● **Your goal**
Starting with the first line, output the data exactly, through to the last line.
=== Available data ===
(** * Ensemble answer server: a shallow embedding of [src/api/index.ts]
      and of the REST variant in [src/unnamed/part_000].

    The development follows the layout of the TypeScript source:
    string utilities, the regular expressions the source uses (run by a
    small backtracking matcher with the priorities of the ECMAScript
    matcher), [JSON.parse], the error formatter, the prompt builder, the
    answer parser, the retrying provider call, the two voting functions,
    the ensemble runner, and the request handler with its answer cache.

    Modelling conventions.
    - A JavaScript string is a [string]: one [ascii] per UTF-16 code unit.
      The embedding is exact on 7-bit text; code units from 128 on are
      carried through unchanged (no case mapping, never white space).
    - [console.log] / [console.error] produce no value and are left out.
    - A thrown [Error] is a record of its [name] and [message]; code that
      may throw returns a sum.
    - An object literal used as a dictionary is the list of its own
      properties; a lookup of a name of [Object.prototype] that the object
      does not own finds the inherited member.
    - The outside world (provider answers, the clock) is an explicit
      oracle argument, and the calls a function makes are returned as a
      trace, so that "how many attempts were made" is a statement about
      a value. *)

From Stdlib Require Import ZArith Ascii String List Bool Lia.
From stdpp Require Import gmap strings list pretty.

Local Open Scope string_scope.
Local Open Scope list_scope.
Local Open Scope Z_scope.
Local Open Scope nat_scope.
===
● **Exercise result**
(** * Ensemble answer server: a shallow embedding of [src/api/index.ts]
      and of the REST variant in [src/unnamed/part_000].

    The development follows the layout of the TypeScript source:
    string utilities, the regular expressions the source uses (run by a
    small backtracking matcher with the priorities of the ECMAScript
    matcher), [JSON.parse], the error formatter, the prompt builder, the
    answer parser, the retrying provider call, the two voting functions,
    the ensemble runner, and the request handler with its answer cache.

    Modelling conventions.
    - A JavaScript string is a [string]: one [ascii] per UTF-16 code unit.
      The embedding is exact on 7-bit text; code units from 128 on are
      carried through unchanged (no case mapping, never white space).
    - [console.log] / [console.error] produce no value and are left out.
    - A thrown [Error] is a record of its [name] and [message]; code that
      may throw returns a sum.
    - An object literal used as a dictionary is the list of its own
      properties; a lookup of a name of [Object.prototype] that the object
      does not own finds the inherited member.
    - The outside world (provider answers, the clock) is an explicit
      oracle argument, and the calls a function makes are returned as a
      trace, so that "how many attempts were made" is a statement about
      a value. *)

From Stdlib Require Import ZArith Ascii String List Bool Lia.
From stdpp Require Import gmap strings list pretty.

Local Open Scope string_scope.
Local Open Scope list_scope.
Local Open Scope Z_scope.
Local Open Scope nat_scope.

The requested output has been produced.